I have the following code in in cython in the pyx file, which converts wchar_t* to python string (unicode)
// All code below is python 2.7.4
cdef wc_to_pystr(wchar_t *buf):
if buf == NULL:
return None
cdef size_t buflen
buflen = wcslen(buf)
cdef PyObject *p = PyUnicode_FromWideChar(buf, buflen)
return <unicode>p
I called this function in a loop like this:
cdef wchar_t* buf = <wchar_t*>calloc(100, sizeof(wchar_t))
# ... copy some wide string to buf
for n in range(30000):
u = wc_to_pystr(buf) #<== behaves as if its a memory leak
free(buf)
I tested this on Windows and the observation is that the memory (as seen in Task Manager) keeps on increasing and hence I suspect that there could be a memory leak here.
This is surprising because:
- As per my understanding the API PyUnicode_FromWideChar() copies the supplied buffer.
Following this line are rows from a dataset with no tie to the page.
(* ===== verification/Process.v ===== *)
(** Processes, trap frames and signals: [kernel/src/process/mod.rs],
    [trapframe.rs], [signal.rs] and [syscall/signal.rs].

    A [Process] is the record of the source.  What it only points to is kept
    as an identity: the address space ([Arc<AddressSpace>]) and the descriptor
    table ([Arc<Mutex<..>>]) are numbers, two processes sharing one when the
    numbers are equal.  User memory is byte addressed ([mem]); the kernel
    writes to it only in the address space that is active.

    Integers keep their width: signals and masks are [u64] bit sets handled
    with [Z.lor]/[Z.ldiff]/[Z.testbit], status words are [i32]. *)

From Stdlib Require Import ZArith Lia.
From stdpp Require Import base gmap list numbers.
From S2P Require Import Prelude.

Local Open Scope Z_scope.

Module Process.

(** ** Trap frames *)

Record TrapFrame := mkTrapFrame {
  r15 : Z; r14 : Z; r13 : Z; r12 : Z; r11 : Z; r10 : Z; r9 : Z; r8 : Z;
  rbp : Z; rdi : Z; rsi : Z; rdx : Z; rcx : Z; rbx : Z; rax : Z;
  rip : Z; cs : Z; rflags : Z; rsp : Z; ss : Z;
}.

#[export] Instance TrapFrame_fields : Fields TrapFrame := fun t =>
  mkTrapFrame (r15 t) (r14 t) (r13 t) (r12 t) (r11 t) (r10 t) (r9 t) (r8 t)
    (rbp t) (rdi t) (rsi t) (rdx t) (rcx t) (rbx t) (rax t)
    (rip t) (cs t) (rflags t) (rsp t) (ss t).

(** [TrapFrame::default()]. *)
Definition tf_zero : TrapFrame := mkTrapFrame 0 0 0 0 0 0 0 0 0 0 0 0 0 0 0 0 0 0 0 0.

(** The registers in [repr(C)] order. *)
Definition tf_words (t : TrapFrame) : list Z :=
  [r15 t; r14 t; r13 t; r12 t; r11 t; r10 t; r9 t; r8 t;
   rbp t; rdi t; rsi t; rdx t; rcx t; rbx t; rax t;
   rip t; cs t; rflags t; rsp t; ss t].

Definition tf_of_words (w : nat -> Z) : TrapFrame :=
  mkTrapFrame (w 0%nat) (w 1%nat) (w 2%nat) (w 3%nat) (w 4%nat) (w 5%nat) (w 6%nat) (w 7%nat)
    (w 8%nat) (w 9%nat) (w 10%nat) (w 11%nat) (w 12%nat) (w 13%nat) (w 14%nat)
    (w 15%nat) (w 16%nat) (w 17%nat) (w 18%nat) (w 19%nat).

Definition USER_CS : Z := 35 (* 0x23 *).

(** ** Process control block *)

Inductive ProcessState := Ready | Running | Blocked | Zombie | Stopped.

#[export] Instance ProcessState_eq_dec : EqDecision ProcessState.
Proof. solve_decision. Defined.

Inductive WaitTarget :=
| WaitPid (pid : Z)
| WaitPgid (pgid : Z)
| AnyChild.

Definition matches (t : WaitTarget) (pid pgid : Z) : bool :=
  match t with
  | WaitPid p => p =? pid
  | WaitPgid g => g =? pgid
  | AnyChild => true
  end.

Inductive PrivilegeLevel := Kernel | User.

#[export] Instance PrivilegeLevel_eq_dec : EqDecision PrivilegeLevel.
Proof. solve_decision. Defined.

Inductive SignalAction :=
| Default
| Ignore
| Handler (addr : Z).

Record Process := mkProcess {
  pid : Z;
  parent_pid : option Z;
  exit_status : Z;
  state : ProcessState;
  privilege : PrivilegeLevel;
  priority : Z;
  effective_priority : Z;
  name : list Z;
  trapframe : TrapFrame;
  kernel_stack : Z;
  address_space : Z;
  files : Z;
  waiting_for : option WaitTarget;
  waiting_options : Z;
  waiting_status_ptr : Z;
  pending_wait_status : option Z;
  killed_by_signal : option Z;
  pgid : Z;
  stopped_by_signal : option Z;
  stop_reported : bool;
  fs_base : Z;
  fpu_state : list Z;
  is_thread : bool;
  owned_stack_vma : option (Z * Z);
  cwd : list Z;
  exe_name : list Z;
  signal_handlers : list SignalAction;
  blocked_signals : Z;
  pending_signals : Z;
}.

#[export] Instance Process_fields : Fields Process := fun p =>
  mkProcess (pid p) (parent_pid p) (exit_status p) (state p) (privilege p) (priority p)
    (effective_priority p) (name p) (trapframe p) (kernel_stack p) (address_space p) (files p)
    (waiting_for p) (waiting_options p) (waiting_status_ptr p) (pending_wait_status p)
    (killed_by_signal p) (pgid p) (stopped_by_signal p) (stop_reported p) (fs_base p)
    (fpu_state p) (is_thread p) (owned_stack_vma p) (cwd p) (exe_name p)
    (signal_handlers p) (blocked_signals p) (pending_signals p).

Definition NUM_SIGNALS : nat := 64.

(** ** Constructors *)

Section constructors.
(** What the environment hands to a new process: the default FXSAVE image
    ([fpu::default_state]) and the identity of a fresh descriptor table. *)
Variables (fpu_default : list Z) (fresh_files : Z).

Definition root_path : list Z := [47].

Definition new_kernel (p entry kstack aspace : Z) : Process :=
  mkProcess p None 0 Ready Kernel 5 5 (replicate 16 0)
    (tf_zero <| rip := entry |> <| cs := 8 |> <| rflags := 512 |>
             <| rsp := kstack - 8 |> <| ss := 16 |>)
    kstack aspace fresh_files None 0 0 None None (wrap 32 p) None false 0 fpu_default
    false None root_path [] (replicate NUM_SIGNALS Default) 0 0.

Definition new_user (p entry user_stack kstack aspace : Z) : Process :=
  mkProcess p None 0 Ready User 5 5 (replicate 16 0)
    (tf_zero <| rip := entry |> <| cs := USER_CS |> <| rflags := 512 |>
             <| rsp := user_stack |> <| ss := 27 |>)
    kstack aspace fresh_files None 0 0 None None (wrap 32 p) None false 0 fpu_default
    false None root_path [] (replicate NUM_SIGNALS Default) 0 0.

(** The child of [fork]: the caller's frame, its own address space and table,
    the parent's group, directory, program name and live FPU registers. *)
Definition new_user_from_fork (p parent : Z) (tf : TrapFrame) (kstack aspace child_files : Z)
    (dir : list Z) (parent_pgid : Z) (exe fpu : list Z) : Process :=
  mkProcess p (Some parent) 0 Ready User 5 5 (replicate 16 0) tf
    kstack aspace child_files None 0 0 None None parent_pgid None false 0 fpu
    false None dir exe (replicate NUM_SIGNALS Default) 0 0.

(** A thread of [clone]: shares the caller's address space and table. *)
Definition new_thread (p parent entry stack kstack aspace shared_files : Z)
    (stack_vma : option (Z * Z)) (dir : list Z) (parent_pgid : Z) (exe : list Z) : Process :=
  mkProcess p (Some parent) 0 Ready User 5 5 (replicate 16 0)
    (tf_zero <| rip := entry |> <| cs := USER_CS |> <| rflags := 512 |>
             <| rsp := stack |> <| ss := 27 |>)
    kstack aspace shared_files None 0 0 None None parent_pgid None false 0 fpu_default
    true stack_vma dir exe (replicate NUM_SIGNALS Default) 0 0.

End constructors.

Definition set_name (p : Process) (bytes : list Z) : Process :=
  let n := Nat.min (length bytes) 15 in
  p <| name := splice 0 (take n bytes) (name p) |>.

Definition set_priority (p : Process) (pri : Z) : Process :=
  let v := Z.min pri 10 in p <| priority := v |> <| effective_priority := v |>.

(** Reading an [i32] bit pattern back as a signed value. *)
Definition to_i32 (z : Z) : Z :=
  let u := wrap 32 z in if u <? 2 ^ 31 then u else u - 2 ^ 32.

Definition wait_status_word (p : Process) : Z :=
  match killed_by_signal p with
  | Some sig => to_i32 (Z.lor (Z.shiftl (Z.land (to_i32 sig) 255) 24) 1024)
  | None => Z.lor 512 (Z.land (exit_status p) 255)
  end.

Definition stop_status_word (p : Process) : Z :=
  match stopped_by_signal p with
  | Some sig => Z.lor 2048 (Z.shiftl (Z.land (to_i32 sig) 255) 16)
  | None => 512
  end.

(** The macros of [abi-bits/wait.h] that user programs decode a status with;
    the argument is an [int], the mask constants are unsigned. *)
Definition WIFEXITED (x : Z) : bool := negb (Z.land x 512 =? 0).
Definition WIFSIGNALED (x : Z) : bool := negb (Z.land x 1024 =? 0).
Definition WIFSTOPPED (x : Z) : bool := negb (Z.land x 2048 =? 0).
Definition WEXITSTATUS (x : Z) : Z := Z.land x 255.
Definition WSTOPSIG (x : Z) : Z := Z.shiftr (Z.land x 16711680) 16.
Definition WTERMSIG (x : Z) : Z := Z.shiftr (Z.land (wrap 32 x) 4278190080) 24.

(** ** Properties *)

Lemma land_255_bound z : 0 <= Z.land z 255 < 256.
Proof. change 255 with (Z.ones 8). rewrite Z.land_ones by lia. apply Z.mod_pos_bound. lia. Qed.

(** One status byte decodes as claimed in each of the three encodings. *)
Definition status_decodes (b : Z) : bool :=
  let e := Z.lor 512 b in
  let k := to_i32 (Z.lor (Z.shiftl b 24) 1024) in
  let s := Z.lor 2048 (Z.shiftl b 16) in
  WIFEXITED e && negb (WIFSIGNALED e) && negb (WIFSTOPPED e) && (WEXITSTATUS e =? b) &&
  WIFSIGNALED k && negb (WIFEXITED k) && negb (WIFSTOPPED k) && (WTERMSIG k =? b) &&
  WIFSTOPPED s && negb (WIFEXITED s) && negb (WIFSIGNALED s) && (WSTOPSIG s =? b).

Lemma status_bytes_decode b : 0 <= b < 256 -> status_decodes b = true.
Proof.
  intros Hb. assert (forallb (fun n => status_decodes (Z.of_nat n)) (seq 0 256) = true) as Hd
    by (vm_compute; reflexivity).
  rewrite forallb_forall in Hd. specialize (Hd (Z.to_nat b)). rewrite Z2Nat.id in Hd by lia.
  apply Hd, List.in_seq. lia.
Qed.

(** The status word [waitpid] reports decodes, with the macros user programs
    use, to what happened to the child: exactly one of "exited", "killed" and
    "stopped" holds, with the low byte of the exit status or the signal
    number. *)
Theorem wait_status_roundtrip p :
  (let w := wait_status_word p in
   match killed_by_signal p with
   | None => WIFEXITED w = true /\ WIFSIGNALED w = false /\ WIFSTOPPED w = false /\
             WEXITSTATUS w = exit_status p mod 256
   | Some sig => WIFSIGNALED w = true /\ WIFEXITED w = false /\ WIFSTOPPED w = false /\
             WTERMSIG w = to_i32 sig mod 256
   end) /\
  (let w := stop_status_word p in
   match stopped_by_signal p with
   | None => True
   | Some sig => WIFSTOPPED w = true /\ WIFEXITED w = false /\ WIFSIGNALED w = false /\
             WSTOPSIG w = to_i32 sig mod 256
   end).
Proof.
  assert (forall z, Z.land z 255 = z mod 256) as Hm by (intros; by apply (Z.land_ones _ 8)).
  unfold wait_status_word, stop_status_word. split.
  - destruct (killed_by_signal p) as [sig|].
    + pose proof (status_bytes_decode _ (land_255_bound (to_i32 sig))) as Hall; unfold status_decodes in Hall. rewrite <- Hm.
      repeat (apply andb_prop in Hall as [Hall ?]). rewrite ?negb_true_iff in *.
      split_and!; auto. by apply Z.eqb_eq.
    + pose proof (status_bytes_decode _ (land_255_bound (exit_status p))) as Hall; unfold status_decodes in Hall. rewrite <- Hm.
      repeat (apply andb_prop in Hall as [Hall ?]). rewrite ?negb_true_iff in *.
      split_and!; auto. by apply Z.eqb_eq.
  - destruct (stopped_by_signal p) as [sig|]; [|done].
    pose proof (status_bytes_decode _ (land_255_bound (to_i32 sig))) as Hall; unfold status_decodes in Hall. rewrite <- Hm.
    repeat (apply andb_prop in Hall as [Hall ?]). rewrite ?negb_true_iff in *.
    split_and!; auto. by apply Z.eqb_eq.
Qed.

End Process.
- Every-time the variable 'u' is assigned a different value, the previous value should be freed-up
- Since the source buffer ('buf') remains as is and is released only after the loop ends, I was expecting that memory should not increase after a certain point at all
Any idea where am I going wrong? Is there a better way to implement Wide Char to python unicode object?